| WORK TO BE COMPLETED |
Working from the entries below, give again each line from the first through the one containing "Definition wrap64 (z", exactly and with nothing else.

| THE RECORDS |
(** * Resumable collection engine of beats: o365audit input and add_docker_metadata

    A shallow embedding of
      - x-pack/filebeat/input/o365audit/input.go
          (initCheckpoint, o365input.run, o365input.Run, apiEnvironment.toBeatEvent)
      - libbeat/processors/add_docker_metadata/add_docker_metadata.go
          (buildDockerMetadataProcessor, lazyCgroupCacheInit, Run,
           lookupContainerIDByPID, getProcessCgroups, getContainerIDFromCgroups)
    together with the library types these functions work on. *)

From Stdlib Require Import ZArith List String Ascii Bool Arith Lia.
Import ListNotations.

Set Warnings "-register-all".

Local Open Scope string_scope.
Local Open Scope Z_scope.

(** ** Go's time package, as far as the code uses it

    A [Time] is an instant, counted in nanoseconds; [UTC] changes the
    location a time is printed in and not the instant.  A [Duration] is an
    int64 count of nanoseconds, so unary minus wraps. *)
Module GoTime.

Definition Time := Z.
Definition Duration := Z.

Definition wrap64 (z : Z) : Z := (z + 2 ^ 63) mod 2 ^ 64 - 2 ^ 63.

Definition int64 (z : Z) : Prop := - 2 ^ 63 <= z < 2 ^ 63.

Definition neg (d : Duration) : Duration := wrap64 (- d).

Definition UTC (t : Time) : Time := t.

Definition Add (t : Time) (d : Duration) : Time := t + d.

Definition Before (t u : Time) : bool := t <? u.

Definition Second : Duration := 1000000000.
Definition Minute : Duration := 60 * Second.

(** The zero value of time.Time (January 1, year 1) lies before every
    instant the clock returns; only its being a fixed instant matters. *)
Definition zero : Time := -62135596800 * Second.

Lemma wrap64_id (z : Z) : int64 z -> wrap64 z = z.
Proof.
  unfold int64, wrap64. intros H.
  rewrite Z.mod_small; lia.
Qed.

Lemma neg_small (d : Duration) : - 2 ^ 63 < d < 2 ^ 63 -> neg d = - d.
Proof.
  intros H. unfold neg. apply wrap64_id. unfold int64. lia.
Qed.

Lemma Before_irrefl (t : Time) : Before t t = false.
Proof. unfold Before. apply Z.ltb_irrefl. Qed.

End GoTime.

(** ** Go errors

    An error value is compared with [==] by identity (errors.New and
    fmt.Errorf return pointers), printed with Error() and unwrapped with
    Unwrap(); [ident] is the identity of the value. *)
Module GoErr.

Inductive error : Type :=
| Plain (ident : nat) (text : string)
| Wrapped (ident : nat) (text : string) (inner : error).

| ANSWER TO THE PROBLEM |
(** * Resumable collection engine of beats: o365audit input and add_docker_metadata

    A shallow embedding of
      - x-pack/filebeat/input/o365audit/input.go
          (initCheckpoint, o365input.run, o365input.Run, apiEnvironment.toBeatEvent)
      - libbeat/processors/add_docker_metadata/add_docker_metadata.go
          (buildDockerMetadataProcessor, lazyCgroupCacheInit, Run,
           lookupContainerIDByPID, getProcessCgroups, getContainerIDFromCgroups)
    together with the library types these functions work on. *)

From Stdlib Require Import ZArith List String Ascii Bool Arith Lia.
Import ListNotations.

Set Warnings "-register-all".

Local Open Scope string_scope.
Local Open Scope Z_scope.

(** ** Go's time package, as far as the code uses it

    A [Time] is an instant, counted in nanoseconds; [UTC] changes the
    location a time is printed in and not the instant.  A [Duration] is an
    int64 count of nanoseconds, so unary minus wraps. *)
Module GoTime.

Definition Time := Z.
Definition Duration := Z.

Definition wrap64 (z : Z) : Z := (z + 2 ^ 63) mod 2 ^ 64 - 2 ^ 63.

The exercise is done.